Data under study:
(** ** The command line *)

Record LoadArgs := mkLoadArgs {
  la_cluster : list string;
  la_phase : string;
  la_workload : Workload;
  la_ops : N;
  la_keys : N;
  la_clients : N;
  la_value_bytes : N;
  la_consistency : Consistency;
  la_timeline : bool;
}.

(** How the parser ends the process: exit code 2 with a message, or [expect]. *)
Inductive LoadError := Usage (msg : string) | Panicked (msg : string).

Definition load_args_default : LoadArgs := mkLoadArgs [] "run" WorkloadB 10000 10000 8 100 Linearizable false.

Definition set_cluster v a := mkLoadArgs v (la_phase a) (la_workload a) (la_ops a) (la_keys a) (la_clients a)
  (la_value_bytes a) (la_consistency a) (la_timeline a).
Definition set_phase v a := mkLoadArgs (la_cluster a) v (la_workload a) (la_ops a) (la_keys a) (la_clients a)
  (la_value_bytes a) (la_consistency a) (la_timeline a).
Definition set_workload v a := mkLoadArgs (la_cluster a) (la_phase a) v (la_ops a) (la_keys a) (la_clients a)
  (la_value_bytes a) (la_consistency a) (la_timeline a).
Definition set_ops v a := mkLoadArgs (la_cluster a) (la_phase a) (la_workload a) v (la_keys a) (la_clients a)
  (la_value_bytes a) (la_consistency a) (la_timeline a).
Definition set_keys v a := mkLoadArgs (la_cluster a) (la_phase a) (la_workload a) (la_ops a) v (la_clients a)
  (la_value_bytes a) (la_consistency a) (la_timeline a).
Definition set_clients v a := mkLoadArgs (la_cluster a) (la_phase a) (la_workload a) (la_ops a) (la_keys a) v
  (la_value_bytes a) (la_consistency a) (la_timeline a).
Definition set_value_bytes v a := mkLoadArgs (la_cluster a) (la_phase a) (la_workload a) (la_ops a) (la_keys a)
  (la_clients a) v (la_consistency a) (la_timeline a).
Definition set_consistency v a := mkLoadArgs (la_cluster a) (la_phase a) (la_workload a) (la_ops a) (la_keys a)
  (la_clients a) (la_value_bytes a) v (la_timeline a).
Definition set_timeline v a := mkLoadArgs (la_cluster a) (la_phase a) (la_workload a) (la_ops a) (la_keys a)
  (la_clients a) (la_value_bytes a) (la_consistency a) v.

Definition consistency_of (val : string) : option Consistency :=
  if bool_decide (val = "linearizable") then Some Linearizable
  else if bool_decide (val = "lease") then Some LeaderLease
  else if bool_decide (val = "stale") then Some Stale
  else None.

To do: Restate, word for word and with nothing added, the lines from the first line of the listing through the one where "Definition load_args_default : LoadArgs" stands.

Answer:
(** ** The command line *)

Record LoadArgs := mkLoadArgs {
  la_cluster : list string;
  la_phase : string;
  la_workload : Workload;
  la_ops : N;
  la_keys : N;
  la_clients : N;
  la_value_bytes : N;
  la_consistency : Consistency;
  la_timeline : bool;
}.

(** How the parser ends the process: exit code 2 with a message, or [expect]. *)
Inductive LoadError := Usage (msg : string) | Panicked (msg : string).

Definition load_args_default : LoadArgs := mkLoadArgs [] "run" WorkloadB 10000 10000 8 100 Linearizable false.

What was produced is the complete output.